Saturday, July 5, 2014

How to Rig an Ice Fishing Tip-Up

How to Rig an Ice Fishing Tip-Up

Instructions

How to Rig an Ice Fishing Tip-Up

    1

    Put enough line onto the reel of the tip-up so that any fish that takes the bait cannot "spool" your tip-up. When a fish spools a tip-up it takes all the line off of the reel and often snaps the line from the reel and escapes. Tie your line to the reel and wind enough of it around so that you have at least 30 yards of it on the reel. Use braided line that is at least 20 pound test.

    2
    Clinch knot

    Tie a swivel to the end of the line using a clinch knot. Send the line through the hook's eye and then double back with the line and make a total of five turns with the line around the line going into the eyes of the hook. Now put the end of your line through the first loop you made of the five above the eye of the hook and then pass it through the bigger loop that this creates. Pull the line tight and you have a clinch knot. Make sure that you slide the now tight five coils down the line aginst the eye of the hook. Once a swivel is on your line it can opened up and hooks or leaders can be attached. A swivel gives you the luxury of not having to cut the line continually as you switch set-ups.

    3

    Attach a leader to the swivel with the same type of clinch knot. The leader can be a piece of mono-filament line about three feet long.

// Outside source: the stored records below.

(* ===== verification/Frame.v ===== *)
(** The frame contract of the data plane: the binary codec of a tick's truck
    positions and the table of state codes ([dataplane/contract/frame.py]). *)

From Stdlib Require Import Strings.Byte.
From coqutil Require Import Word.LittleEndianList.
From S2P Require Import Prelude PyValue.

#[export] Instance byte_eq_decision : EqDecision byte := byte_eq_dec.

(** ** Constants *)

(** [b"ORDP"] *)
Definition FRAME_MAGIC : list byte := [x4f; x52; x44; x50].
Definition FRAME_MAGIC_text : string := "ORDP".
Definition FRAME_VERSION : Z := 1.
Definition HEADER_SIZE : nat := 24.
Definition KIND_KEYFRAME : Z := 0.
Definition KIND_DELTA : Z := 1.

Definition FrameDecodeError : exn := OtherError "FrameDecodeError".
Definition FrameVersionMismatch : exn := OtherError "FrameVersionMismatch".
Definition FrameError : exn := OtherError "FrameError".
Definition struct_error : exn := OtherError "struct.error".

(** ** State codes *)

Definition STATE_NAMES : list string :=
  ["unknown"; "idle"; "created"; "assigned"; "repositioning_to_pickup"; "queued_for_pickup";
   "at_pickup_gate"; "loaded_in_transit"; "queued_for_dropoff"; "at_dropoff_gate"; "completed";
   "cancelled"].

Definition STATE_CODES : list (string * Z) :=
  imap (λ i name, (name, Z.of_nat i)) STATE_NAMES.

Definition known_code (z : Z) : bool := (0 <=? z)%Z && (z <? Z.of_nat (length STATE_NAMES))%Z.

(** [bool] is an [int] to Python. *)
Definition state_code (name : pyval) : Z :=
  match name with
  | PInt z => if known_code z then z else 0%Z
  | PBool b => if b then 1%Z else 0%Z
  | PStr s => default 0%Z (d_get STATE_CODES s)
  | _ => 0%Z
  end.

Definition state_name (code : Z) : string :=
  if known_code code then nth (Z.to_nat code) STATE_NAMES "unknown" else "unknown".

(** ** NumPy's buffers

    An array is the list of its elements: an unsigned integer of the width, or
    the 64-bit pattern of a float.  [frombuffer buf w n off] reads [n] elements
    of [w] bytes from offset [off]. *)
Class Numpy := {
  tobytes : nat → list Z → list byte;
  frombuffer : list byte → nat → nat → nat → result (list Z);
}.

Fixpoint words (w n : nat) (buf : list byte) : list Z :=
  match n with
  | 0 => []
  | S n => le_combine (take w buf) :: words w n (drop w buf)
  end.

Definition le_bytes (w : nat) (l : list Z) : list byte := l ≫= le_split w.

(** Little-endian layout, as documented. *)
Class NumpyLaws `{Numpy} : Prop := {
  tobytes_le w l : tobytes w l = le_bytes w l;
  frombuffer_le buf w n off :
    off + w * n ≤ length buf → frombuffer buf w n off = Ok (words w n (drop off buf));
}.

(** ** [Frame] *)

(** Floats are kept as their bit patterns. *)
Record frame := Frame {
  frame_idx : Z;
  sim_time_ms : Z;
  lng : list Z;
  lat : list Z;
  slot : list Z;
  state : list Z;
  haulier : list Z;
  kind : Z;
  version : Z;
}.

(** The constructor with its [__post_init__]. *)
Definition new_frame (idx t : Z) (lng lat slot state haulier : list Z) (kind version : Z) : result frame :=
  if bool_decide (length lat = length lng ∧ length slot = length lng ∧
                  length state = length lng ∧ length haulier = length lng)
  then Ok (Frame idx t lng lat slot state haulier kind version)
  else Raise FrameError.

Definition frame_n (f : frame) : nat := length (lng f).

(** ** The binary codec *)

(** One unsigned field of [struct.pack]. *)
Definition pack_uint (w : nat) (z : Z) : result (list byte) :=
  if (0 <=? z)%Z && (z <? 2 ^ (Z.of_nat w * 8))%Z then Ok (le_split w z) else Raise struct_error.

(** [HEADER_STRUCT.pack]: ["<4sHBBIId"] *)
Definition pack_header (version kind reserved idx n t : Z) : result (list byte) :=
  v ← pack_uint 2 version; k ← pack_uint 1 kind; r ← pack_uint 1 reserved;
  i ← pack_uint 4 idx; c ← pack_uint 4 n;
  Ok (FRAME_MAGIC ++ v ++ k ++ r ++ i ++ c ++ le_split 8 t).

Section Codec.
Context `{Numpy}.

Definition encode (f : frame) : result (list byte) :=
  header ← pack_header (version f) (kind f) 0 (frame_idx f) (Z.of_nat (frame_n f)) (sim_time_ms f);
  Ok (header ++ tobytes 8 (lng f) ++ tobytes 8 (lat f) ++ tobytes 4 (slot f) ++
  tobytes 1 (state f) ++ tobytes 1 (haulier f)).

(** The bytes [off, off + w) of the header, as an unsigned number. *)
Definition field (buf : list byte) (off w : nat) : Z := le_combine (take w (drop off buf)).

Definition decode (buf : list byte) : result frame :=
  if bool_decide (length buf < HEADER_SIZE) then Raise FrameDecodeError
  else
  let version := field buf 4 2 in
  let kind := field buf 6 1 in
  let idx := field buf 8 4 in
  let n := field buf 12 4 in
  let t := field buf 16 8 in
  if bool_decide (take 4 buf ≠ FRAME_MAGIC) then Raise FrameDecodeError
  else if negb (version =? FRAME_VERSION)%Z then Raise FrameVersionMismatch
  else if negb ((kind =? KIND_KEYFRAME)%Z || (kind =? KIND_DELTA)%Z) then Raise FrameDecodeError
  else
  let n := Z.to_nat n in
  if bool_decide (length buf ≠ HEADER_SIZE + 22 * n) then Raise FrameDecodeError
  else
  lng ← frombuffer buf 8 n HEADER_SIZE;
  lat ← frombuffer buf 8 n (HEADER_SIZE + 8 * n);
  slot ← frombuffer buf 4 n (HEADER_SIZE + 16 * n);
  state ← frombuffer buf 1 n (HEADER_SIZE + 20 * n);
  haulier ← frombuffer buf 1 n (HEADER_SIZE + 21 * n);
  new_frame idx t lng lat slot state haulier kind version.
End Codec.

(** ** Lemmas: little-endian words *)

Lemma le_bytes_cons w z l : le_bytes w (z :: l) = le_split w z ++ le_bytes w l.
Proof. done. Qed.

Lemma length_le_bytes w l : length (le_bytes w l) = w * length l.
Proof.
  induction l as [|z l IH]; [unfold le_bytes; simpl; lia|].
  rewrite le_bytes_cons, length_app, length_le_split, IH. simpl. lia.
Qed.

Definition fits (w : nat) (z : Z) : Prop := (0 <= z < 2 ^ (Z.of_nat w * 8))%Z.

Lemma le_combine_fits bs : fits (length bs) (le_combine bs).
Proof.
  unfold fits. pose proof (le_combine_split (length bs) (le_combine bs)) as E.
  rewrite split_le_combine in E. rewrite E. apply Z.mod_pos_bound, Z.pow_pos_nonneg; lia.
Qed.

Lemma le_combine_split_fits w z : fits w z → le_combine (le_split w z) = z.
Proof. intros Hz. rewrite le_combine_split. by apply Z.mod_small. Qed.

Lemma split_combine_length w bs : length bs = w → le_split w (le_combine bs) = bs.
Proof. intros <-. apply split_le_combine. Qed.

Lemma le_combine_fits' w bs : length bs = w → fits w (le_combine bs).
Proof. intros <-. apply le_combine_fits. Qed.

Lemma words_le_bytes w l rest : Forall (fits w) l → words w (length l) (le_bytes w l ++ rest) = l.
Proof.
  induction l as [|z l IH]; intros Hl; [done|]. inversion_clear Hl.
  rewrite le_bytes_cons, <-app_assoc. simpl.
  rewrite take_app_length', drop_app_length' by (by rewrite length_le_split).
  by rewrite le_combine_split_fits, IH.
Qed.

Lemma le_bytes_words w n buf : w * n ≤ length buf → le_bytes w (words w n buf) = take (w * n) buf.
Proof.
  revert buf. induction n as [|n IH]; intros buf Hb; [by rewrite Nat.mul_0_r|].
  cbn [words]. rewrite le_bytes_cons, IH by (rewrite length_drop; lia).
  rewrite split_combine_length by (rewrite length_take; lia).
  replace (w * S n) with (w + w * n) by lia. by rewrite take_take_drop.
Qed.

Lemma length_words w n buf : length (words w n buf) = n.
Proof. revert buf. induction n as [|n IH]; intros buf; simpl; [done|]. by rewrite IH. Qed.

Lemma words_fits w n buf : w * n ≤ length buf → Forall (fits w) (words w n buf).
Proof.
  revert buf. induction n as [|n IH]; intros buf Hb; constructor.
  - apply le_combine_fits'. rewrite length_take. lia.
  - apply IH. rewrite length_drop. lia.
Qed.

(** ** Lemmas: the two directions of the codec *)

Section CodecLemmas.
Context `{NumpyLaws}.

(** What the arrays' element types and the frame's integer types guarantee. *)
Record frame_wf (f : frame) : Prop := {
  wf_idx : fits 4 (frame_idx f);
  wf_n : fits 4 (Z.of_nat (frame_n f));
  wf_time : fits 8 (sim_time_ms f);
  wf_lng : Forall (fits 8) (lng f);
  wf_lat : Forall (fits 8) (lat f) ∧ length (lat f) = length (lng f);
  wf_slot : Forall (fits 4) (slot f) ∧ length (slot f) = length (lng f);
  wf_state : Forall (fits 1) (state f) ∧ length (state f) = length (lng f);
  wf_haulier : Forall (fits 1) (haulier f) ∧ length (haulier f) = length (lng f);
  wf_kind : kind f = KIND_KEYFRAME ∨ kind f = KIND_DELTA;
  wf_version : version f = FRAME_VERSION;
}.

Lemma pack_uint_fits w z : fits w z → pack_uint w z = Ok (le_split w z).
Proof.
  intros [? ?]. unfold pack_uint. rewrite (proj2 (Z.leb_le _ _)), (proj2 (Z.ltb_lt _ _)) by done. done.
Qed.

Lemma pack_uint_combine w bs : length bs = w → pack_uint w (le_combine bs) = Ok bs.
Proof. intros E. rewrite pack_uint_fits by by apply le_combine_fits'. by rewrite split_combine_length. Qed.

Lemma field_at buf a m rest off w :
  buf = a ++ m ++ rest → length a = off → length m = w → field buf off w = le_combine m.
Proof. intros -> <- <-. unfold field. by rewrite drop_app_length, take_app_length. Qed.

Lemma array_at buf a l rest off w n :
  buf = a ++ le_bytes w l ++ rest → length a = off → length l = n → Forall (fits w) l →
  frombuffer buf w n off = Ok l.
Proof.
  intros -> <- <- Hl. rewrite frombuffer_le.
  - by rewrite drop_app_length, words_le_bytes.
  - rewrite !length_app, length_le_bytes. lia.
Qed.

(** The 24 bytes of a header. *)
Definition header_bytes (v k r i c t : list byte) : list byte := FRAME_MAGIC ++ v ++ k ++ r ++ i ++ c ++ t.

Definition body_bytes (f : frame) : list byte :=
  le_bytes 8 (lng f) ++ le_bytes 8 (lat f) ++ le_bytes 4 (slot f) ++
  le_bytes 1 (state f) ++ le_bytes 1 (haulier f).

Lemma encode_bytes f v k i c :
  pack_uint 2 (version f) = Ok v → pack_uint 1 (kind f) = Ok k → pack_uint 4 (frame_idx f) = Ok i →
  pack_uint 4 (Z.of_nat (frame_n f)) = Ok c →
  encode f = Ok (header_bytes v k [x00] i c (le_split 8 (sim_time_ms f)) ++ body_bytes f).
Proof.
  intros Hv Hk Hi Hc. unfold encode, pack_header. rewrite Hv, Hk, Hi, Hc.
  cbn [mbind result_bind]. by rewrite !tobytes_le.
Qed.

Ltac by_length :=
  rewrite ?length_app, ?length_le_bytes, ?length_le_split, ?length_take, ?length_drop;
  repeat match goal with E : length _ = _ |- _ => rewrite E end; simpl; lia.

Ltac by_layout := first [ by_length | by rewrite ?app_nil_r, <-!app_assoc | done ].

Lemma layout_fields v k r i c t rest :
  length v = 2 → length k = 1 → length r = 1 → length i = 4 → length c = 4 → length t = 8 →
  let buf := header_bytes v k r i c t ++ rest in
  take 4 buf = FRAME_MAGIC ∧ field buf 4 2 = le_combine v ∧ field buf 6 1 = le_combine k ∧
  field buf 8 4 = le_combine i ∧ field buf 12 4 = le_combine c ∧ field buf 16 8 = le_combine t.
Proof.
  intros Lv Lk Lr Li Lc Lt buf. unfold buf, header_bytes. split_and!; [done|..].
  - apply (field_at _ FRAME_MAGIC _ (k ++ r ++ i ++ c ++ t ++ rest)); by_layout.
  - apply (field_at _ (FRAME_MAGIC ++ v) _ (r ++ i ++ c ++ t ++ rest)); by_layout.
  - apply (field_at _ (FRAME_MAGIC ++ v ++ k ++ r) _ (c ++ t ++ rest)); by_layout.
  - apply (field_at _ (FRAME_MAGIC ++ v ++ k ++ r ++ i) _ (t ++ rest)); by_layout.
  - apply (field_at _ (FRAME_MAGIC ++ v ++ k ++ r ++ i ++ c) _ rest); by_layout.
Qed.

Lemma layout_arrays h f :
  length h = HEADER_SIZE → frame_wf f →
  let buf := h ++ body_bytes f in
  let n := frame_n f in
  frombuffer buf 8 n HEADER_SIZE = Ok (lng f) ∧
  frombuffer buf 8 n (HEADER_SIZE + 8 * n) = Ok (lat f) ∧
  frombuffer buf 4 n (HEADER_SIZE + 16 * n) = Ok (slot f) ∧
  frombuffer buf 1 n (HEADER_SIZE + 20 * n) = Ok (state f) ∧
  frombuffer buf 1 n (HEADER_SIZE + 21 * n) = Ok (haulier f).
Proof.
  intros Hh Hwf buf n.
  destruct (wf_lat _ Hwf) as [Fla Lla], (wf_slot _ Hwf) as [Fsl Lsl],
  (wf_state _ Hwf) as [Fst Lst], (wf_haulier _ Hwf) as [Fha Lha].
  pose proof (wf_lng _ Hwf) as Fln. unfold HEADER_SIZE in *.
  assert (length (lng f) = n) as Ln by done. rewrite Ln in Lla, Lsl, Lst, Lha. clearbody n.
  unfold buf, body_bytes. split_and!.
  - apply (array_at _ h _ (le_bytes 8 (lat f) ++ le_bytes 4 (slot f) ++ le_bytes 1 (state f) ++
  le_bytes 1 (haulier f))); first [done|by_layout].
  - apply (array_at _ (h ++ le_bytes 8 (lng f)) _ (le_bytes 4 (slot f) ++ le_bytes 1 (state f) ++
  le_bytes 1 (haulier f))); first [done|by_layout].
  - apply (array_at _ (h ++ le_bytes 8 (lng f) ++ le_bytes 8 (lat f)) _ (le_bytes 1 (state f) ++
  le_bytes 1 (haulier f))); first [done|by_layout].
  - apply (array_at _ (h ++ le_bytes 8 (lng f) ++ le_bytes 8 (lat f) ++ le_bytes 4 (slot f)) _
  (le_bytes 1 (haulier f))); first [done|by_layout].
  - apply (array_at _ (h ++ le_bytes 8 (lng f) ++ le_bytes 8 (lat f) ++ le_bytes 4 (slot f) ++
  le_bytes 1 (state f)) _ []); first [done|by_layout].
Qed.

Lemma length_body f : frame_wf f → length (body_bytes f) = 22 * frame_n f.
Proof.
  intros Hwf. destruct (wf_lat _ Hwf) as [_ Lla], (wf_slot _ Hwf) as [_ Lsl],
  (wf_state _ Hwf) as [_ Lst], (wf_haulier _ Hwf) as [_ Lha].
  unfold body_bytes. fold (frame_n f) in *. unfold frame_n in *. by_length.
Qed.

Utilize a higher test line, about 25 pounds, for fish like pike and a lighter test, about ten pound test, for species such as bass, walleyes, pickerel, and crappies.

    4

    Secure a treble hook to the leader, once again employing the clinch knot. Using a treble hook increases your chances greatly of hooking the fish. Determine the size of your hook by how large the bait you will be attaching to it is.

    5

    Place a split shot above the treble hook. Attach the weight about six inches above the hook to keep the bait down. Live shiners will tend to try to swim up towards the hole unless there is enough weight to keep them down. Larger shiners may require two split shots to keep them in the bite zone below the ice.

    6

    Fix your bait to the hook. Hook a shiner either in the lip or through the back to the rear of its dorsal fin. The tip-up is now rigged and ready to be deployed above the hole in the ice.